The charter further provided that the city of Sweetwater should have the power to buy, own, construct, or lease within or without the city limits, and to maintain and operate a system of waterworks, and to demand and receive compensation for services furnished for private purposes or otherwise, and to exercise the right of eminent domain thereinafter provided for in the appropriation of lands, right of ways that might be proper and necessary to efficiently carry out said objects.

He further alleged that the charter provided that:

"To have the right to acquire, own, erect or lease, maintain and operate waterworks and waterworks system for the use of the city of Sweetwater and its inhabitants, to regulate the same and have power to prescribe rates for water furnished and to acquire by purchase, donation or otherwise, suitable grounds within and without the city limits on which to erect any such works and the necessary right of way, and to do and perform whatsoever may be necessary to construct, operate and maintain the said waterworks system and to compel the owners of all property and the agents of such owners or persons in control thereof to pay all charges for water furnished upon such property. To provide that all receipts from the waterworks may, in its discretion, constitute a separate or sacred fund, which shall be used for no other purposes than the extension improvement, operation, maintenance, repair, and betterment of said waterworks system or waterworks supply and to provide for the pledging of any such receipts and revenues for the purpose of making of any such improvements and the payment of the principal and providing an interest and sinking fund for any bond issue therefor, under such regulations as to the issuance of bonds as is provided by this charter and the General Laws."

And that there are no other provisions of said charter covering said subject-matter or that is contrary to, or variant with, same.

He also alleged that article 17, § 3, of the charter, provided:

"That the revenues derived from the operation of any of such public utility plants shall be appropriated and used only for the payment of operating expenses, for maintenance, interest and depreciation accounts, for replacements and betterments and for the payment of interest and providing a sinking fund for any outstanding bonds or indebtedness created or assumed for the purpose of the purchase, construction or improvement of any such plant, together with at least three (3) per cent. on its gross earnings to be applied to an emergency fund for the sole use and benefit of said utility plant; that the rates of service may be so regulated as to produce sufficient revenue to pay when due the charges required herein."

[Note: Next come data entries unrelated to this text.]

(* ===== verification/ApiHeaders.v ===== *)
(** * The headers of the control plane ([withRateLimit], [withAPICOMmonHeaders] and
      [deprecationMiddleware] in [internal/controlplane/api.go], [WithTraceContext] in
      [internal/controlplane/trace.go])

    The middlewares that set headers, in the order [NewAPI] installs them around the routes
    of [ApiRoutes]; [serve_headers] are the headers of the answer [serve_api] gives, before
    its handler adds those of the content.

    The theorem: every answer can be traced; every answer except the refusals of the rate
    limiter carries the security headers. *)

From S2P Require Import Prelude GoStrings ContentIndex Scheduler Api RateLimiter AdminAuth ConfigManager ApiRoutes.
From Stdlib Require Import Ascii.

Abbreviation headers := (gmap string string).

(** ** The middlewares *)
Definition HeaderTraceID : string := "X-Trace-Id".
Definition HeaderSpanID : string := "X-Span-Id".

(** The trace identifier of the request or a fresh one, on the request for the handlers
    behind and on the answer. *)
Definition trace_id (given fresh : string) : string := if String.eqb given "" then fresh else given.
Definition WithTraceContext (given fresh : string) (h : headers) : headers := <[HeaderTraceID := trace_id given fresh]> h.
Definition traced_request (given fresh span : string) (h : headers) : headers :=
  <[HeaderSpanID := String.substring 0 8 span]> (<[HeaderTraceID := trace_id given fresh]> h).

Definition withRateLimit (allowed : bool) (h : headers) (next : headers → headers) : headers :=
  if allowed then next h
  else <["Retry-After" := "1"]> (<["Content-Type" := "application/json"]> h).

Definition quoted (s : string) : string := of_chars [ascii_of_nat 39] +:+ s +:+ of_chars [ascii_of_nat 39].
Definition content_policy : string :=
  "default-src " +:+ quoted "self" +:+ "; script-src " +:+ quoted "self" +:+ " " +:+ quoted "unsafe-inline" +:+
  "; style-src " +:+ quoted "self" +:+ " " +:+ quoted "unsafe-inline" +:+ "; img-src " +:+ quoted "self" +:+
  " data:; connect-src " +:+ quoted "self".

Definition security_headers : list (string * string) :=
  [("X-Content-Type-Options", "nosniff"); ("X-Frame-Options", "DENY"); ("X-XSS-Protection", "1; mode=block");
   ("Referrer-Policy", "strict-origin-when-cross-origin"); ("Content-Security-Policy", content_policy)].
Definition withAPICOMmonHeaders (is_tls : bool) (h : headers) : headers :=
  let h := foldl (λ h '(k, v), <[k := v]> h) h security_headers in
  if is_tls then <["Strict-Transport-Security" := "max-age=63072000; includeSubDomains"]> h else h.

Definition double_quoted (s : string) : string := of_chars [ascii_of_nat 34] +:+ s +:+ of_chars [ascii_of_nat 34].
Definition deprecationMiddleware (h : headers) : headers :=
  <["Link" := "</internal/admin/v1>; rel=" +:+ double_quoted "successor-version"]>
    (<["Sunset" := "2026-12-31"]> (<["Deprecation" := "true"]> h)).

(** ** Around the routes *)
Definition serve_headers (now : Z) (q : apiRequest) (rt : apiRoute) (is_tls : bool) (given fresh : string) (st : apiServer)
    : headers :=
  let '(allowed, _) := rateLimiter_Allow (as_limiter st) now in
  withRateLimit allowed (WithTraceContext given fresh ∅) (λ h,
    let h := withAPICOMmonHeaders is_tls h in
    match rt, as_admin st with
    | RtSigned _, Some a =>
        match (internalAuth_middleware a now (aq_signed q)).1 with Ok _ => deprecationMiddleware h | _ => h end
    | _, _ => h
    end).

(** ** Properties *)
Lemma security_set is_tls h k v : (k, v) ∈ security_headers → withAPICOMmonHeaders is_tls h !! k = Some v.
Proof.
  intros Hin. unfold withAPICOMmonHeaders.
  assert (Hfold : foldl (λ h '(k, v), <[k := v]> h) h security_headers !! k = Some v).
  { unfold security_headers in *. rewrite !elem_of_cons in Hin.
    destruct Hin as [[= -> ->]|[[= -> ->]|[[= -> ->]|[[= -> ->]|[[= -> ->]|?%elem_of_nil]]]]]; [| | | | |done];
      cbn; rewrite ?lookup_insert_ne by done; by rewrite lookup_insert_eq. }
  destruct is_tls; [|done]. rewrite lookup_insert_ne; [done|]. intros <-. unfold security_headers in Hin.
  rewrite !elem_of_cons in Hin. by destruct Hin as [[=]|[[=]|[[=]|[[=]|[[=]|?%elem_of_nil]]]]].
Qed.

Definition set_by_middleware : list string :=
  HeaderTraceID :: "Retry-After" :: "Strict-Transport-Security" :: security_headers.*1.

(** The middlewares do not overwrite each other. *)
Lemma deprecation_keeps h k : k ∈ set_by_middleware → deprecationMiddleware h !! k = h !! k.
Proof.
  intros Hin. unfold deprecationMiddleware. unfold set_by_middleware, security_headers in Hin. cbn in Hin.
  rewrite !elem_of_cons, elem_of_nil in Hin.
  rewrite !lookup_insert_ne; [done|intros <-..]; naive_solver.
Qed.

Lemma common_other is_tls h k :
  k ∈ [HeaderTraceID; "Retry-After"] → withAPICOMmonHeaders is_tls h !! k = h !! k.
Proof.
  rewrite !elem_of_cons, elem_of_nil. unfold withAPICOMmonHeaders, security_headers. cbn.
  intros [->|[->|[]]]; destruct is_tls; by rewrite !lookup_insert_ne by done.
Qed.

Lemma common_sts is_tls h :
  h !! "Strict-Transport-Security" = None →
  is_Some (withAPICOMmonHeaders is_tls h !! "Strict-Transport-Security") ↔ is_tls = true.
Proof.
  intros Hh. unfold withAPICOMmonHeaders, security_headers. cbn. destruct is_tls.
  - rewrite lookup_insert_eq. split; [done|by eexists].
  - rewrite !lookup_insert_ne by done. rewrite Hh. split; [by intros [? ?]|done].
Qed.

(** Every answer of the API carries the trace identifier of its request, or a fresh
    one; if the limiter lets the request pass the answer has all security headers, those for
    transport exactly on TLS, whatever route it takes and however it ends; a refusal of the
    limiter says when to come back and has none of them. *)
Theorem api_headers_complete {CI SG : Type} `{ContentIndexLookup CI} `{TokenSigner SG} (auth : apiKeyAuth)
    (s : Scheduler CI SG) now q rt is_tls given fresh st :
  let allowed := (rateLimiter_Allow (as_limiter st) now).1 in
  let h := serve_headers now q rt is_tls given fresh st in
  h !! HeaderTraceID = Some (trace_id given fresh) ∧
  (if allowed
   then (∀ k v, (k, v) ∈ security_headers → h !! k = Some v) ∧ h !! "Retry-After" = None ∧
        (is_Some (h !! "Strict-Transport-Security") ↔ is_tls = true)
   else (serve_api auth s now q rt st).1 = Ok (AReply (RError 429 "RATE_LIMITED")) ∧ h !! "Retry-After" = Some "1" ∧
        ∀ k, k ∈ security_headers.*1 → h !! k = None).
Proof.
  cbv zeta. unfold serve_headers, serve_api. destruct (rateLimiter_Allow (as_limiter st) now) as [[] rl]; cbn [fst negb withRateLimit].
  - set (h0 := WithTraceContext given fresh ∅). set (h := withAPICOMmonHeaders is_tls h0).
    set (h' := match rt, as_admin st with RtSigned _, Some a => _ | _, _ => _ end).
    assert (Hk : ∀ k, k ∈ set_by_middleware → h' !! k = h !! k).
    { intros k Hk. unfold h'. destruct rt; try done. destruct (as_admin st); [|done].
      destruct (internalAuth_middleware _ _ _).1; try done. by apply deprecation_keeps. }
    rewrite !Hk by (unfold set_by_middleware; set_solver). unfold h. rewrite !common_other by set_solver.
    split; [unfold h0, WithTraceContext; by rewrite lookup_insert_eq|]. split_and!.
    + intros k v Hin. rewrite Hk; [by apply security_set|]. unfold set_by_middleware.
      do 3 right. apply list_elem_of_fmap. by exists (k, v).
    + done.
    + apply common_sts. done.
  - unfold WithTraceContext. rewrite !lookup_insert_ne by done. rewrite lookup_insert_eq. split; [done|].
    split; [done|]. rewrite lookup_insert_eq. split; [done|]. intros k. unfold security_headers. cbn.
    rewrite !elem_of_cons, elem_of_nil. by intros [->|[->|[->|[->|[->|[]]]]]].
Qed.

He further alleged that pursuant to the powers invested in it by the charter the said city of Sweetwater had heretofore bought and constructed and now owned a system of waterworks whereby and from which it furnished its citizens and industries within its limits water at a specified price and thereby received, acquired, and has a large annual revenue, to wit, approximately $28,000 per year, and has had such annual revenue for a long time since; that in order to pay for said system of waterworks said city of Sweetwater, in due form of law, created a bonded indebtedness of $315,000 in the form of bonds issued by said city, $310,000 of which said bonds bore 5½ per cent. interest per annum and mature in 1954, and $5,000 of said bonds bore 6 per cent. interest and matured in 1938, and in order to pay said interest and create a sinking fund the city of Sweetwater levied an annual tax on all taxable property within its limits of from 50 cents to $1 on each $100 valuation of such taxable property; that a small amount only of said annual revenues from said waterworks has heretofore been used or is now being used for operating expenses, or for replacements and betterments, not exceeding 50 per cent. of the revenues, and none of it is now or has ever been used to pay the interest and create a sinking fund for said outstanding bonds, or to provide the emergency fund specified in its charter, but the balance of said revenues has been and is now being unlawfully used to pay all kinds and classes of claims, debts, and obligations of the city; that, if said revenue from said waterworks was lawfully disbursed, it would provide a sufficient fund to take care of the maintenance and operating expenses of said waterworks and provide a sinking fund and pay the interest and provide the necessary emergency fund provided by law, and said tax of 50 cents to $1 now levied and collected by said city, would be unnecessary and the taxpayers, including plaintiff, would be relieved of said tax burden.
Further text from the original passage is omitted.